• What the exercise asks:
Starting with the line that contains "if failed err then Ret (err, ret_node)" and stopping after the line that contains "f ← node_fs st node; dispatch (fs_node_reset", copy the entries below exactly. Include nothing else.

═══ Data for this exercise

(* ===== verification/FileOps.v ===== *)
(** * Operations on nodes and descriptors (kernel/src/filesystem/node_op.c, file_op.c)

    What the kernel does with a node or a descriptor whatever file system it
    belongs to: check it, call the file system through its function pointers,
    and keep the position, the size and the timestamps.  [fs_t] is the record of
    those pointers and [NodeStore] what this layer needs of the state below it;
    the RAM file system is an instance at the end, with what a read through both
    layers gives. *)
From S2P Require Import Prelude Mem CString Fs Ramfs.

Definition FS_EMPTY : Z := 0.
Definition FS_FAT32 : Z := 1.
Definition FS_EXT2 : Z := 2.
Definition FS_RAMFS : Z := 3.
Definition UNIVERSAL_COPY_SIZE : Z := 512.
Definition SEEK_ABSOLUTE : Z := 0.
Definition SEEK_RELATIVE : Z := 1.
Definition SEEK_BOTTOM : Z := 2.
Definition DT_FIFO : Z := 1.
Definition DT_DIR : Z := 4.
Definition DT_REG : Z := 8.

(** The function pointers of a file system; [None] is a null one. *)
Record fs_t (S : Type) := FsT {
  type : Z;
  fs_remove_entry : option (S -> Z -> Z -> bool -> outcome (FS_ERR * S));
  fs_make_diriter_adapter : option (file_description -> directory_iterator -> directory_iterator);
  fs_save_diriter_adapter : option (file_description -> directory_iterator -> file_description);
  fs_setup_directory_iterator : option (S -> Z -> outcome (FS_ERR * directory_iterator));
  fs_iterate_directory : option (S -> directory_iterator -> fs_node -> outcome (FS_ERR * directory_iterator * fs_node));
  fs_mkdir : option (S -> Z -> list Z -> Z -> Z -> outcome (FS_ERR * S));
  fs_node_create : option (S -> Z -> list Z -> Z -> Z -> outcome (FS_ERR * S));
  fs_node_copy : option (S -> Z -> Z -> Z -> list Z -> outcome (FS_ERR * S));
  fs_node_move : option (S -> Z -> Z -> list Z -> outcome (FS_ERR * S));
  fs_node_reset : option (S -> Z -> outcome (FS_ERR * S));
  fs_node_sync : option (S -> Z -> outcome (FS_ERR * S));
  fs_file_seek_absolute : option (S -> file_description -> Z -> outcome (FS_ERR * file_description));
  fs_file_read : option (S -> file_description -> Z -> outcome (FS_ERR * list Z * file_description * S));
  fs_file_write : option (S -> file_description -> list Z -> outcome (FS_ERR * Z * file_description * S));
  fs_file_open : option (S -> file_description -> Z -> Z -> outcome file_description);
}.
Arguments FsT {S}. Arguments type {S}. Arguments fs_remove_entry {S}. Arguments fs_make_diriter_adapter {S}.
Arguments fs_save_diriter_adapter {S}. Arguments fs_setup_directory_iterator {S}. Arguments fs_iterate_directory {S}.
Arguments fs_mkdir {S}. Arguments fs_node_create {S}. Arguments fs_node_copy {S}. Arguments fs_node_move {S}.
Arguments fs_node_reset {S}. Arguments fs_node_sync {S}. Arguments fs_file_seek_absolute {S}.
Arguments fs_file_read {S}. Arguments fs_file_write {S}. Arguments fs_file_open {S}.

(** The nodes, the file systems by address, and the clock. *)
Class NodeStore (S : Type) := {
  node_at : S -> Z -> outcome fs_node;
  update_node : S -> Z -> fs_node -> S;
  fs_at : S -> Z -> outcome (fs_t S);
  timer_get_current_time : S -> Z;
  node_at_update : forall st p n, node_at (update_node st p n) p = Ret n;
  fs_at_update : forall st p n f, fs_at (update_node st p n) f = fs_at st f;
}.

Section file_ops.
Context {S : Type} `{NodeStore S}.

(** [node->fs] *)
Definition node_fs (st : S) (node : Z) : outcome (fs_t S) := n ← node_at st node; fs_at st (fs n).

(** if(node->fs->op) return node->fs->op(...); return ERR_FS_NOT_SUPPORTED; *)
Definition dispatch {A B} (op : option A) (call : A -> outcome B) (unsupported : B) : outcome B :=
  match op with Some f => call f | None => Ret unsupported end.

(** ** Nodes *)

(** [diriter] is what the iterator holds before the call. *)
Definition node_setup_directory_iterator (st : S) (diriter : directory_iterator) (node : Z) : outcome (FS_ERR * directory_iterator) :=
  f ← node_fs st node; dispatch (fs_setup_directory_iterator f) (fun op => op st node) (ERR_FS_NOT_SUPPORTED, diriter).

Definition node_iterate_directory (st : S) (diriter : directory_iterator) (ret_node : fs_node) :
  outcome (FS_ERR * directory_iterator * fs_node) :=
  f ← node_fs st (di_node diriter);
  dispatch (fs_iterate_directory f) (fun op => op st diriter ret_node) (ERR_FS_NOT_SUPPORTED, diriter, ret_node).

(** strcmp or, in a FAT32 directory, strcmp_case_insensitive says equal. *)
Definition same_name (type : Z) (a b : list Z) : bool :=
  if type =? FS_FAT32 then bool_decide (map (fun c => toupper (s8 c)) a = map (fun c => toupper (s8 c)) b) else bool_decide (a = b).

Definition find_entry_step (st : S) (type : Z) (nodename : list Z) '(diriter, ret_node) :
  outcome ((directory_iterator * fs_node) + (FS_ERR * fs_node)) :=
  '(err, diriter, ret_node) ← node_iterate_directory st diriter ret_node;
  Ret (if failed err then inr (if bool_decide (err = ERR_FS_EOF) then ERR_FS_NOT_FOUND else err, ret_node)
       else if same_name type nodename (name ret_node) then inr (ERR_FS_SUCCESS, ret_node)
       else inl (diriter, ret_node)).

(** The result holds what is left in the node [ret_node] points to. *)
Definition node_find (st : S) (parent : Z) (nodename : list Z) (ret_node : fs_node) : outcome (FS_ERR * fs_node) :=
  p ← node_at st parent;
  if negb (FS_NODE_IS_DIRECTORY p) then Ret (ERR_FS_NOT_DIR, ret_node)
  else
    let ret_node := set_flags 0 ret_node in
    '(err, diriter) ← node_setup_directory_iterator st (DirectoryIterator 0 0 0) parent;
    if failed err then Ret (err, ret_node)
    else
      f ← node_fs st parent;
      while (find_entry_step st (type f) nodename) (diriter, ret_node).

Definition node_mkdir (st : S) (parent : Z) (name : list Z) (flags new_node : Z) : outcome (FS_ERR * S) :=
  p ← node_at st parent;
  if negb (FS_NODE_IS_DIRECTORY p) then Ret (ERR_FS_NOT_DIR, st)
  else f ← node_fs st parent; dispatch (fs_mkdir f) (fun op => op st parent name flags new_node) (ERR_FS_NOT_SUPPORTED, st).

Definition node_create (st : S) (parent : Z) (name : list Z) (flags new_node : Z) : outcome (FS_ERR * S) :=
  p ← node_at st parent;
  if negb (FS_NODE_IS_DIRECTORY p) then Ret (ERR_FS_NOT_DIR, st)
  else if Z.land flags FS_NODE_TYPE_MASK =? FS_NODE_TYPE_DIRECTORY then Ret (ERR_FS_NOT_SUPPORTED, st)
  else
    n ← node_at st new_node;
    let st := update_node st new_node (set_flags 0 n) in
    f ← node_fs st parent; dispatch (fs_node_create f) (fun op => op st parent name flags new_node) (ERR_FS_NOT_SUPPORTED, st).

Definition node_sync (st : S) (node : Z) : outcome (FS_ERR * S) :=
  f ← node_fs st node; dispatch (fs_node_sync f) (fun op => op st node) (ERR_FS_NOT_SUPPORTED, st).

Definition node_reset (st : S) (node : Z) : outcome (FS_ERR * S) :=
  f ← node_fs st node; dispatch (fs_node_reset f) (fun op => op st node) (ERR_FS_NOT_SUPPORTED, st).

══════
═══ Data for this exercise

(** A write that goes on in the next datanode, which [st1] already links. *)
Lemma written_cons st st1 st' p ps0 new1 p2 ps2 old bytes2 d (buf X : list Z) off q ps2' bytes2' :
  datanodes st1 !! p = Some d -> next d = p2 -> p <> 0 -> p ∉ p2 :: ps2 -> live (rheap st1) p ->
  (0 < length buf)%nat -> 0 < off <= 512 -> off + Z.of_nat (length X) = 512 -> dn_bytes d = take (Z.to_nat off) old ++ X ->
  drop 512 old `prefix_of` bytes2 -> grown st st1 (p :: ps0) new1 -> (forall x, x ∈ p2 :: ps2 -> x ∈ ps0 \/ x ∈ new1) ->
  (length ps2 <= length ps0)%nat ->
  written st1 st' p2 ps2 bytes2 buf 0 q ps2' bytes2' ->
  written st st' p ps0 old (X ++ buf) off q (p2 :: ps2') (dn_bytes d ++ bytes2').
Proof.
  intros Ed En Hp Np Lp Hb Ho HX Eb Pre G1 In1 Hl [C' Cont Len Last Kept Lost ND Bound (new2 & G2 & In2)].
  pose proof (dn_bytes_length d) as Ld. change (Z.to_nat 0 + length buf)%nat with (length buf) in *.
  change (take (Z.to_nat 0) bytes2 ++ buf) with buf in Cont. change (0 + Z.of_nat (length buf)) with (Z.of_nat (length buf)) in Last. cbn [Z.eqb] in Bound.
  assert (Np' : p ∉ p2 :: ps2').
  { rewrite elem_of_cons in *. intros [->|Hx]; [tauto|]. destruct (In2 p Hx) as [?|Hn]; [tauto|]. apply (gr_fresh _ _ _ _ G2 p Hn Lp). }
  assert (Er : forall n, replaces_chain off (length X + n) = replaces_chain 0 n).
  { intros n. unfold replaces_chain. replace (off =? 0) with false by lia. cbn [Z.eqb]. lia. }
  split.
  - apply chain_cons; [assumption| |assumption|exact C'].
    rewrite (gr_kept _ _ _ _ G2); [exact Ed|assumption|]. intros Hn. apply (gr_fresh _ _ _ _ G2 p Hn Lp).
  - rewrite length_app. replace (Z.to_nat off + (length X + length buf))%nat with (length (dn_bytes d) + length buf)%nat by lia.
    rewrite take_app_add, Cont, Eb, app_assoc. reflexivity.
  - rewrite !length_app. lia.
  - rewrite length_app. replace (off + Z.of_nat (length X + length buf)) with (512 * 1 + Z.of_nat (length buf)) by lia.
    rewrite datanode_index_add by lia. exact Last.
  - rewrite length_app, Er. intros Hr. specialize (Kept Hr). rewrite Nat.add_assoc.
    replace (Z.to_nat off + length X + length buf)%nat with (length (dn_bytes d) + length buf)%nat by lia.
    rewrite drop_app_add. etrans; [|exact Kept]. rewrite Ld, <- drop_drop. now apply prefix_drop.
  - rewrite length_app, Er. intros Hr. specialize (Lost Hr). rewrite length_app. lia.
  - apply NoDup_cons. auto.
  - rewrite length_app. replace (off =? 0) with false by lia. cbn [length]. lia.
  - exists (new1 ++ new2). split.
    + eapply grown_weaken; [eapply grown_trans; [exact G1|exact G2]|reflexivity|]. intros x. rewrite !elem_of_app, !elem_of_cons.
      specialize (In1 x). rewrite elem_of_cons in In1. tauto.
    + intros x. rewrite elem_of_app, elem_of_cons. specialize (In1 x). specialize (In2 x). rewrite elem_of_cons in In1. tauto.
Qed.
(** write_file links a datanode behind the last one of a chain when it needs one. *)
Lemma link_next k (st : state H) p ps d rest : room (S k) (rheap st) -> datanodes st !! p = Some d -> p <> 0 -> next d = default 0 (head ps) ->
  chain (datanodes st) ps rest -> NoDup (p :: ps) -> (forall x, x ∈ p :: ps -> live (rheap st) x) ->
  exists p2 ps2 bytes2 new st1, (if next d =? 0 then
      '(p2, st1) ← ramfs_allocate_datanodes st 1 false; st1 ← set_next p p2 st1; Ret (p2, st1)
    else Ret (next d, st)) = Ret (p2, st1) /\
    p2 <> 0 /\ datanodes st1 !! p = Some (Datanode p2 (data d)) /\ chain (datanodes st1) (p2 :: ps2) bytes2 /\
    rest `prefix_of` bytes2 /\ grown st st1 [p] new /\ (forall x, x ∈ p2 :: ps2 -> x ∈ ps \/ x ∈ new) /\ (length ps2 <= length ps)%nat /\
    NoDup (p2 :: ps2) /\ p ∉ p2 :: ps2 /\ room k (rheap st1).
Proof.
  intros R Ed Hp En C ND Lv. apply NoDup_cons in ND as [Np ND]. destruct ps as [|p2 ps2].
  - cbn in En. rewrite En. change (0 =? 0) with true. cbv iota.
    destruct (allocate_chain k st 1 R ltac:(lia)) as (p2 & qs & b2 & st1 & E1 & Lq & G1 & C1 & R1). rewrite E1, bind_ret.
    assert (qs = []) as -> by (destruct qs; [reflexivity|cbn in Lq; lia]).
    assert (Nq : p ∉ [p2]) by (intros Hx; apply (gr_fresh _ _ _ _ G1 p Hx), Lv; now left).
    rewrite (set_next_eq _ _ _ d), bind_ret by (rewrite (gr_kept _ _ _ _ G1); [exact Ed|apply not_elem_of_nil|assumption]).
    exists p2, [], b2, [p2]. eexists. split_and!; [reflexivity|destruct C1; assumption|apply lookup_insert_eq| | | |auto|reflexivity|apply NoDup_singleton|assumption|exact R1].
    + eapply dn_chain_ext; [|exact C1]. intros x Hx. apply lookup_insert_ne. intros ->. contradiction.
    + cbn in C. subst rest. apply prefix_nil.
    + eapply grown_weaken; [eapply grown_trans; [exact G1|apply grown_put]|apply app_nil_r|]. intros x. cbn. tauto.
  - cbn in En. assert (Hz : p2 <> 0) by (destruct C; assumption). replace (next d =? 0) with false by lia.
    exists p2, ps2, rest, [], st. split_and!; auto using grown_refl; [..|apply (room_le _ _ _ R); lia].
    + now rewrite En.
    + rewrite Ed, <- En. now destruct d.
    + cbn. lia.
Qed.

══════
═══ Data for this exercise

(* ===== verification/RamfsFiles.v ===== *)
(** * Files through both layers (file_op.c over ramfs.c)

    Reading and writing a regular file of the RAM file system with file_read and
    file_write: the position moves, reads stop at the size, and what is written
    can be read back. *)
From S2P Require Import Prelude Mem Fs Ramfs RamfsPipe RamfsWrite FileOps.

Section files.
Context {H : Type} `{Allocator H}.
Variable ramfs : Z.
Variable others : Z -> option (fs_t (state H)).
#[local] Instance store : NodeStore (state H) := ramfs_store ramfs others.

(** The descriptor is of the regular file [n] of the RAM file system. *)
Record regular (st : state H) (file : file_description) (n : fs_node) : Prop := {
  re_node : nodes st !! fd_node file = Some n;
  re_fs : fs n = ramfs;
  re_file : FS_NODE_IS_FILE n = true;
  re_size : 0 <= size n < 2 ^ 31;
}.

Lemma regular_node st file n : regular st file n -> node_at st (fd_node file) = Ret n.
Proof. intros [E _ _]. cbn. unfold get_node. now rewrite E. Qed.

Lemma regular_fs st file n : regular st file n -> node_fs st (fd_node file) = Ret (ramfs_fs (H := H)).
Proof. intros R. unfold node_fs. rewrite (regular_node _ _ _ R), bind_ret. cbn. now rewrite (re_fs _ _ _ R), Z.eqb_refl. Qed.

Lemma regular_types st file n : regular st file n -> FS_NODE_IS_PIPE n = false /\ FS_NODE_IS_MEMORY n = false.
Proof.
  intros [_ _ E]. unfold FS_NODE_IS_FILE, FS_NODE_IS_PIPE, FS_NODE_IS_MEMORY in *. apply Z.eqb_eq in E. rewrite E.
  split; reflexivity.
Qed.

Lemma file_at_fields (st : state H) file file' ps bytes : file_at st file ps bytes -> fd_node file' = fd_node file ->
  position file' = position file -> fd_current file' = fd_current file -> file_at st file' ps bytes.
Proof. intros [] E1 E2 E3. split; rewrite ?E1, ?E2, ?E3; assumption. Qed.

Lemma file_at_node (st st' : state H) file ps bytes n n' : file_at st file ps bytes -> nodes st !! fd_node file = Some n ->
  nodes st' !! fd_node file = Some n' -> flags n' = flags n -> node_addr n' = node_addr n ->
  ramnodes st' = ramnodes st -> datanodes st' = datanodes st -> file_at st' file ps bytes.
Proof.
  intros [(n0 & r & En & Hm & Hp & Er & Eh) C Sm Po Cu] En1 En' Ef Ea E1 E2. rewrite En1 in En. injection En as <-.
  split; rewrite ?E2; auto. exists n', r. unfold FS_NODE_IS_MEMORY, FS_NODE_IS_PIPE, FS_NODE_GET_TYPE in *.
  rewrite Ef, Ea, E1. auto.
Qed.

══════

• The completed task:
    if failed err then Ret (err, ret_node)
    else
      f ← node_fs st parent;
      while (find_entry_step st (type f) nodename) (diriter, ret_node).

Definition node_mkdir (st : S) (parent : Z) (name : list Z) (flags new_node : Z) : outcome (FS_ERR * S) :=
  p ← node_at st parent;
  if negb (FS_NODE_IS_DIRECTORY p) then Ret (ERR_FS_NOT_DIR, st)
  else f ← node_fs st parent; dispatch (fs_mkdir f) (fun op => op st parent name flags new_node) (ERR_FS_NOT_SUPPORTED, st).

Definition node_create (st : S) (parent : Z) (name : list Z) (flags new_node : Z) : outcome (FS_ERR * S) :=
  p ← node_at st parent;
  if negb (FS_NODE_IS_DIRECTORY p) then Ret (ERR_FS_NOT_DIR, st)
  else if Z.land flags FS_NODE_TYPE_MASK =? FS_NODE_TYPE_DIRECTORY then Ret (ERR_FS_NOT_SUPPORTED, st)
  else
    n ← node_at st new_node;
    let st := update_node st new_node (set_flags 0 n) in
    f ← node_fs st parent; dispatch (fs_node_create f) (fun op => op st parent name flags new_node) (ERR_FS_NOT_SUPPORTED, st).

Definition node_sync (st : S) (node : Z) : outcome (FS_ERR * S) :=
  f ← node_fs st node; dispatch (fs_node_sync f) (fun op => op st node) (ERR_FS_NOT_SUPPORTED, st).

Definition node_reset (st : S) (node : Z) : outcome (FS_ERR * S) :=
  f ← node_fs st node; dispatch (fs_node_reset f) (fun op => op st node) (ERR_FS_NOT_SUPPORTED, st).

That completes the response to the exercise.